Work item: Only the lines below starting at the one that contains "ok_or (try_from_bounded 20" and ending at the one that contains "End attestation." are to be reproduced, exactly and with both ends kept.

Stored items
━━━━━━━━

(* ===== verification/Runtime.v ===== *)
(** * The runtime: configuration, storage, events and errors

    Each pallet of the workspace has its [Error] and [Event] enums and its
    storage items here, in a Module named like its crate; [Storage] gathers the
    storage of all of them, because pallets call each other on one state.  A
    storage map is a [gmap], a double map a [gmap] on pairs of keys.  The file
    ends with the parts of FRAME the pallets are written against: origins,
    [ensure_signed], [ensure_root], [deposit_event] and the dispatch of an
    extrinsic, which undoes the writes of a failed call. *)

From stdpp Require Import base tactics list option gmap numbers.
From Stdlib Require Import ZArith Lia.
From Stdlib Require Import Strings.Byte.
From S2P Require Import Prelude Bytes Types CommitmentScheme CommitmentMap.

(** ** The configuration

    [AccountId], [Hash] and the hasher are associated types of
    [frame_system::Config]; the SCALE encodings are the codec crate's; [Ext] is
    the state of the staking, balances and session pallets, which are not part
    of the workspace. *)

Class Config := {
  AccountId : Type;
  AccountId_eq_dec :: EqDecision AccountId;
  AccountId_countable :: Countable AccountId;
  account_le : AccountId -> AccountId -> Prop;
  account_le_dec :: RelDecision account_le;
  account_le_total :: Total account_le;
  account_le_trans :: Transitive account_le;
  account_le_antisymm :: AntiSymm (=) account_le;
  Hash : Type;
  Hash_eq_dec :: EqDecision Hash;
  Hash_countable :: Countable Hash;
  hashing : bytes -> Hash;
  encode_account : AccountId -> bytes;
  decode_account : bytes -> option AccountId;
  encode_submission : bytes * option Z -> bytes;
  Ext : Type;
}.

(** ** pallet_permissions *)

Module pallet_permissions.
Inductive Error :=
| InsufficientPermissions
| EmptyPermissionsListError
| UnsignedTransaction
| PermissionsBadOrigin
| PermissionAlreadyExists
| PermissionListFull.

Inductive Event `{Config} :=
| PermissionsSet (who : AccountId) (permissions : PermissionList).

Record Storage `{Config} := mkStorage { Permissions : gmap AccountId PermissionList }.
End pallet_permissions.

(** ** pallet_keystore *)

Module pallet_keystore.
Inductive Error :=
| VerificationError
| AccountAlreadyRegistered
| KeyNotFound
| NoKeysRegistered
| NoEthereumKeyRegistered
| EthereumKeyAlreadyRegistered
| SignatureVerificationFailed
| KeyMismatch.

Inductive Event `{Config} :=
| EthereumKeyRegistered (who : AccountId) (key : EthereumKey)
| EthereumKeyRemoved (who : AccountId).

Record Storage `{Config} := mkStorage { Keys : gmap AccountId UserKeystore }.
End pallet_keystore.

(** ** pallet_attestation *)

Module pallet_attestation.
Inductive Error :=
| VerificationError
| MaxAttestationKeys
| PublicKeyAlreadyRegistered
| AccountIdAlreadyLinked
| InsufficientPermissions
| AttestationSignatureError
| MaxAttestationsForBlockError
| AttestationAlreadyRecordedError
| CannotAttestFutureBlock
| CannotAttestCurrentBlock
| KeyNotFound.

Inductive Event `{Config} :=
| BlockAttested (block_number : Z) (attestation : Attestation Hash) (who : AccountId).

Record Storage `{Config} := mkStorage {
  AttestationKeys : list (AccountId * AttestationKey);
  Attestations : gmap Z (list (Attestation Hash));
  LastForwardedBlock : option Z;
}.
Definition set_Attestations `{Config} v (s : Storage) : Storage :=
  mkStorage _ (AttestationKeys s) v (LastForwardedBlock s).
Definition set_LastForwardedBlock `{Config} v (s : Storage) : Storage :=
  mkStorage _ (AttestationKeys s) (Attestations s) v.
End pallet_attestation.

(** ** pallet_commitments *)

Module pallet_commitments.
Inductive Error :=
| CommitmentWithTooManyColumns
| SerializeCommitment
| DeserializeCommitment
| SerializeInsertData
| DeserializeInsertData
| InappropriateSnapshotCommitments
| CreateTableWithNoColumns
| CreateTableWithInvalidTableIdentifierCount
| CreateTableWithDuplicateIdentifiers
| CreateTableWithReservedMetadataPrefix
| DecimalColumnWithoutPrecision
| DecimalColumnWithInvalidPrecision
| DecimalColumnWithInvalidScale
| SupportedColumnWithUnsupportedParameter
| ColumnWithUnsupportedDataType
| ColumnWithoutNotNull
| ColumnWithUnsupportedOption
| NativeSerializeCommitment
| NativeDeserializeCommitment
| NativeSerializeInsertData
| NativeDeserializeInsertData
| ExistingCommitmentsRangeMismatch
| ExistingCommitmentsColumnOrderMismatch
| NoExistingCommitments
| InsertDataOutOfBounds
| InsertDataDoesntMatchExistingCommitments
| TableAlreadyExists.

Record Storage := mkStorage {
  CommitmentStorageMap : commitment_storage;
  DefaultCommitmentSchemes : option CommitmentSchemeFlags;
}.
Definition set_CommitmentStorageMap v (s : Storage) : Storage :=
  mkStorage v (DefaultCommitmentSchemes s).
Definition set_DefaultCommitmentSchemes v (s : Storage) : Storage :=
  mkStorage (CommitmentStorageMap s) v.
End pallet_commitments.
(* ===== verification/AttestationCore.v ===== *)
(** * sxt-core/src/attestation.rs

    Ethereum-style signatures over messages.  The curve, the hash and the
    signature scheme are those of the [k256] and [sha3] crates: a class of
    operations, with the laws of their documentation in a class of its own. *)

From stdpp Require Import base tactics list option gmap strings numbers.
From Stdlib Require Import ZArith Lia DecimalString.
From Stdlib Require Import Strings.Byte.
From S2P Require Import Prelude Bytes Text Types.

Class EthCrypto := {
  Signature : Type;
  RecoveryId : Type;
  VerifyingKey : Type;
  VerifyingKey_eq_dec :: EqDecision VerifyingKey;
  SigningKey : Type;
  (** [Signature::from_scalars] and the scalars of a signature. *)
  signature_from_scalars : bytes -> bytes -> option Signature;
  signature_r : Signature -> bytes;
  signature_s : Signature -> bytes;
  (** [RecoveryId::try_from(u8)] and [Into<u8>]. *)
  recovery_id_try_from : Z -> option RecoveryId;
  recovery_id_into : RecoveryId -> Z;
  (** [Keccak256::digest]. *)
  keccak256 : bytes -> bytes;
  (** [VerifyingKey::from_sec1_bytes], [to_encoded_point]. *)
  from_sec1_bytes : bytes -> option VerifyingKey;
  to_encoded_point : VerifyingKey -> bool -> bytes;
  recover_from_digest : bytes -> Signature -> RecoveryId -> option VerifyingKey;
  (** [SigningKey::from_bytes] on 32 bytes, [verifying_key],
      [sign_digest_recoverable]. *)
  signing_key_from_bytes : bytes -> option SigningKey;
  verifying_key : SigningKey -> VerifyingKey;
  sign_digest_recoverable : SigningKey -> bytes -> option (Signature * RecoveryId);
}.

Class EthCryptoLaws `{EthCrypto} := {
  keccak256_length m : length (keccak256 m) = 32%nat;
  signature_r_length sg : length (signature_r sg) = 32%nat;
  signature_s_length sg : length (signature_s sg) = 32%nat;
  signature_scalars sg : signature_from_scalars (signature_r sg) (signature_s sg) = Some sg;
  recovery_id_range v : is_Some (recovery_id_try_from v) <-> 0 <= v <= 3;
  recovery_id_round_trip r : recovery_id_try_from (recovery_id_into r) = Some r;
  sign_recover k d sg r :
    sign_digest_recoverable k d = Some (sg, r) ->
    recover_from_digest d sg r = Some (verifying_key k);
  sec1_round_trip vk c : from_sec1_bytes (to_encoded_point vk c) = Some vk;
  uncompressed_length vk : length (to_encoded_point vk false) = 65%nat;
}.

Section attestation.
Context `{EthCrypto}.

(** The digest is the hash of the prefix, the decimal length and the message. *)
Definition hash_eth_msg (message : bytes) : bytes :=
  keccak256 (x19 :: bs "Ethereum Signed Message:" ++ [x0a] ++
             dec_bytes (Z.of_nat (length message)) ++ message).

Definition slice_to_scalar (slice : bytes) : option bytes :=
  if (length slice =? 32)%nat then Some slice else None.

(** [private_key.into()] panics unless the slice has 32 bytes. *)
Definition sign_eth_message (private_key message : bytes)
    : outcome AttestationError EthereumSignature :=
  if negb (length private_key =? 32)%nat then Panic else
  let? signing_key :=
    ok_or (signing_key_from_bytes private_key) (SignatureErrorE CreateSigningKeyError) in
  let digest := hash_eth_msg message in
  let? (signature, recovery_id) := unwrap_option (sign_digest_recoverable signing_key digest) in
  let? r := unwrap_option (slice_to_scalar (signature_r signature)) in
  let? s := unwrap_option (slice_to_scalar (signature_s signature)) in
  Ok (EthereumSignature_new r s (Some (recovery_id_into recovery_id))).

Definition verify_eth_signature (msg : bytes) (scalars : EthereumSignature) (pub_key : bytes)
    : outcome AttestationError unit :=
  let? signature := ok_or (signature_from_scalars (sig_r scalars) (sig_s scalars))
    (VerificationErrorE SignatureRecoveryError) in
  let? recovery_id := ok_or (recovery_id_try_from (sig_v scalars))
    (VerificationErrorE (InvalidRecoveryIdError (sig_v scalars))) in
  let digest := hash_eth_msg msg in
  let? recovered_pub_key := ok_or (recover_from_digest digest signature recovery_id)
    (VerificationErrorE KeyRecoveryError) in
  let? expected_key := ok_or (from_sec1_bytes pub_key)
    (VerificationErrorE PublicKeyParsingError) in
  if bool_decide (recovered_pub_key = expected_key) then Ok tt
  else Err (VerificationErrorE SignatureMismatchError).

(** The address is the last 20 bytes of the hash of the uncompressed point
    without its tag byte. *)
Definition uncompressed_public_key_to_address (public_key : bytes)
    : outcome AttestationError Address20 :=
  let? verifying_key := ok_or (from_sec1_bytes public_key) InvalidPublicKey in
  let verifying_key_bytes := to_encoded_point verifying_key false in
  let public_key := drop 1 verifying_key_bytes in
  let eth_address := drop 12 (keccak256 public_key) in
  ok_or (try_from_bounded 20 eth_address) ConversionError.

Definition create_ethereum_attestation_registration (account_id private_key public_key : bytes)
    : outcome AttestationError RegisterExternalAddress :=
  let? signature := sign_eth_message private_key account_id in
  let? address20 := uncompressed_public_key_to_address public_key in
  if (length public_key =? 33)%nat
  then Ok (EthereumAddress signature public_key address20)
  else Err PublicKeyError.

(** [create_attestation_message]: the state root and the block number as a
    big-endian [u64]. *)
Definition create_attestation_message (state_root : bytes) (block_number : Z) : bytes :=
  state_root ++ be_bytes 8 block_number.

Lemma verify_eth_signature_no_panic msg sg k : verify_eth_signature msg sg k <> Panic.
Proof.
  unfold verify_eth_signature, ok_or, obind. by repeat case_match.
Qed.

Lemma slice_to_scalar_some l : length l = 32%nat -> slice_to_scalar l = Some l.
Proof. unfold slice_to_scalar. by intros ->. Qed.

Lemma sign_eth_message_ok `{!EthCryptoLaws} private_key message sg :
  sign_eth_message private_key message = Ok sg ->
  exists k signature r,
    signing_key_from_bytes private_key = Some k /\
    sign_digest_recoverable k (hash_eth_msg message) = Some (signature, r) /\
    sg = mkEthereumSignature (signature_r signature) (signature_s signature) (recovery_id_into r).
Proof.
  unfold sign_eth_message. destruct (negb _); [done|].
  destruct (signing_key_from_bytes private_key) as [k|]; simpl; [|done].
  destruct (sign_digest_recoverable k _) as [[signature r]|] eqn:Hs; simpl; [|done].
  rewrite !slice_to_scalar_some by auto using signature_r_length, signature_s_length.
  simpl. intros [= <-]. by exists k, signature, r.
Qed.

(** Two messages for different blocks or with different roots of one length
    are different. *)
Lemma create_attestation_message_inj r1 r2 n1 n2 :
  0 <= n1 < 2 ^ 64 -> 0 <= n2 < 2 ^ 64 ->
  create_attestation_message r1 n1 = create_attestation_message r2 n2 -> r1 = r2 /\ n1 = n2.
Proof.
  unfold create_attestation_message. intros H1 H2 Heq.
  apply app_inj_2 in Heq as [-> Heq]; [|by rewrite !be_bytes_length].
  split; [done|]. by apply (be_bytes_inj 8).
Qed.
End attestation.

Lemma sign_verify `{EthCryptoLaws} private_key k message sg compressed :
  signing_key_from_bytes private_key = Some k ->
  sign_eth_message private_key message = Ok sg ->
  verify_eth_signature message sg (to_encoded_point (verifying_key k) compressed) = Ok tt.
Proof.
  intros Hk Hs. apply sign_eth_message_ok in Hs as (k' & signature & r & Hk' & Hs & ->).
  assert (k' = k) as -> by congruence. unfold verify_eth_signature. simpl.
  rewrite signature_scalars. simpl. rewrite recovery_id_round_trip. simpl.
  rewrite (sign_recover _ _ _ _ Hs). simpl. rewrite sec1_round_trip. simpl.
  by rewrite bool_decide_true.
Qed.

(** Signing and verifying agree: what [sign_eth_message] produces with a
    private key is accepted by [verify_eth_signature] for the same message and
    the SEC1 encoding, compressed or not, of the corresponding public key. *)
Theorem sign_verify_round_trip `{EthCryptoLaws} private_key k message sg compressed :
  signing_key_from_bytes private_key = Some k ->
  sign_eth_message private_key message = Ok sg ->
  verify_eth_signature message sg (to_encoded_point (verifying_key k) compressed) = Ok tt.
Proof. apply sign_verify. Qed.

(** A signature in the Ethereum convention, with recovery id 27 or 28 (28 is
    what [EthereumSignature::new] fills in when none is given), is never
    accepted: [k256] knows the recovery ids 0 to 3 only. *)
Theorem ethereum_recovery_id_rejected `{EthCryptoLaws} msg r s pub_key :
  verify_eth_signature msg (EthereumSignature_new r s None) pub_key <> Ok tt /\
  verify_eth_signature msg (EthereumSignature_new r s (Some 27)) pub_key <> Ok tt.
Proof.
  assert (forall v, ~ (0 <= v <= 3) -> recovery_id_try_from v = None) as Hnone.
  { intros v Hv. apply eq_None_not_Some. by rewrite recovery_id_range. }
  split; unfold verify_eth_signature; simpl; rewrite Hnone by lia;
    by destruct (signature_from_scalars r s).
Qed.

(** ** A small instance

    Four keys; the signature of a key carries the key in its recovery id.  It
    has the laws and lets the definitions be evaluated. *)

Inductive toy_id := Id0 | Id1 | Id2 | Id3.

#[global] Instance toy_id_eq_dec : EqDecision toy_id.
Proof. solve_decision. Defined.

Definition toy_id_val (r : toy_id) : Z :=
  match r with Id0 => 0 | Id1 => 1 | Id2 => 2 | Id3 => 3 end.
Definition toy_id_of (v : Z) : option toy_id :=
  if v =? 0 then Some Id0 else if v =? 1 then Some Id1
  else if v =? 2 then Some Id2 else if v =? 3 then Some Id3 else None.

Definition toy_crypto : EthCrypto := {|
  Signature := unit;
  RecoveryId := toy_id;
  VerifyingKey := toy_id;
  SigningKey := toy_id;
  signature_from_scalars _ _ := Some tt;
  signature_r _ := replicate 32 x00;
  signature_s _ := replicate 32 x00;
  recovery_id_try_from := toy_id_of;
  recovery_id_into := toy_id_val;
  keccak256 _ := replicate 32 x00;
  from_sec1_bytes l := b ← head l; toy_id_of (byte_val b);
  to_encoded_point vk c := byte_of (toy_id_val vk) :: replicate (if c : bool then 32 else 64) x00;
  recover_from_digest _ _ r := Some r;
  signing_key_from_bytes l := b ← head l; toy_id_of (byte_val b);
  verifying_key k := k;
  sign_digest_recoverable k _ := Some (tt, k);
|}.

Lemma toy_crypto_laws : @EthCryptoLaws toy_crypto.
Proof.
  constructor; simpl; try done.
  - by intros [].
  - intros v. unfold toy_id_of. destruct (Z.eqb_spec v 0), (Z.eqb_spec v 1), (Z.eqb_spec v 2),
      (Z.eqb_spec v 3); split; intros Hv; try lia; by first [eexists|destruct Hv].
  - by intros [].
  - by intros k d [] r [= ->].
  - by intros [] [].
Qed.

Section examples.
#[local] Existing Instance toy_crypto.
#[local] Existing Instance toy_crypto_laws.

Definition toy_private_key : bytes := x02 :: replicate 31 x00.
Definition toy_public_key : bytes := x02 :: replicate 32 x00.

Lemma sign_verify_round_trip_witness :
  verify_eth_signature (bs "hello")
    (mkEthereumSignature (replicate 32 x00) (replicate 32 x00) 2) toy_public_key = Ok tt.
Proof.
  apply (@sign_verify_round_trip toy_crypto toy_crypto_laws toy_private_key Id2 (bs "hello") _ true);
    vm_compute; reflexivity.
Defined.

Lemma ethereum_recovery_id_rejected_witness :
  verify_eth_signature (bs "hello")
    (EthereumSignature_new (replicate 32 x00) (replicate 32 x00) None) toy_public_key <> Ok tt /\
  verify_eth_signature (bs "hello")
    (EthereumSignature_new (replicate 32 x00) (replicate 32 x00) (Some 27)) toy_public_key <> Ok tt.
Proof. apply ethereum_recovery_id_rejected. Defined.
End examples.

━━━━━━━━

Exercise solution:
  ok_or (try_from_bounded 20 eth_address) ConversionError.

Definition create_ethereum_attestation_registration (account_id private_key public_key : bytes)
    : outcome AttestationError RegisterExternalAddress :=
  let? signature := sign_eth_message private_key account_id in
  let? address20 := uncompressed_public_key_to_address public_key in
  if (length public_key =? 33)%nat
  then Ok (EthereumAddress signature public_key address20)
  else Err PublicKeyError.

(** [create_attestation_message]: the state root and the block number as a
    big-endian [u64]. *)
Definition create_attestation_message (state_root : bytes) (block_number : Z) : bytes :=
  state_root ++ be_bytes 8 block_number.

Lemma verify_eth_signature_no_panic msg sg k : verify_eth_signature msg sg k <> Panic.
Proof.
  unfold verify_eth_signature, ok_or, obind. by repeat case_match.
Qed.

Lemma slice_to_scalar_some l : length l = 32%nat -> slice_to_scalar l = Some l.
Proof. unfold slice_to_scalar. by intros ->. Qed.

Lemma sign_eth_message_ok `{!EthCryptoLaws} private_key message sg :
  sign_eth_message private_key message = Ok sg ->
  exists k signature r,
    signing_key_from_bytes private_key = Some k /\
    sign_digest_recoverable k (hash_eth_msg message) = Some (signature, r) /\
    sg = mkEthereumSignature (signature_r signature) (signature_s signature) (recovery_id_into r).
Proof.
  unfold sign_eth_message. destruct (negb _); [done|].
  destruct (signing_key_from_bytes private_key) as [k|]; simpl; [|done].
  destruct (sign_digest_recoverable k _) as [[signature r]|] eqn:Hs; simpl; [|done].
  rewrite !slice_to_scalar_some by auto using signature_r_length, signature_s_length.
  simpl. intros [= <-]. by exists k, signature, r.
Qed.

(** Two messages for different blocks or with different roots of one length
    are different. *)
Lemma create_attestation_message_inj r1 r2 n1 n2 :
  0 <= n1 < 2 ^ 64 -> 0 <= n2 < 2 ^ 64 ->
  create_attestation_message r1 n1 = create_attestation_message r2 n2 -> r1 = r2 /\ n1 = n2.
Proof.
  unfold create_attestation_message. intros H1 H2 Heq.
  apply app_inj_2 in Heq as [-> Heq]; [|by rewrite !be_bytes_length].
  split; [done|]. by apply (be_bytes_inj 8).
Qed.
End attestation.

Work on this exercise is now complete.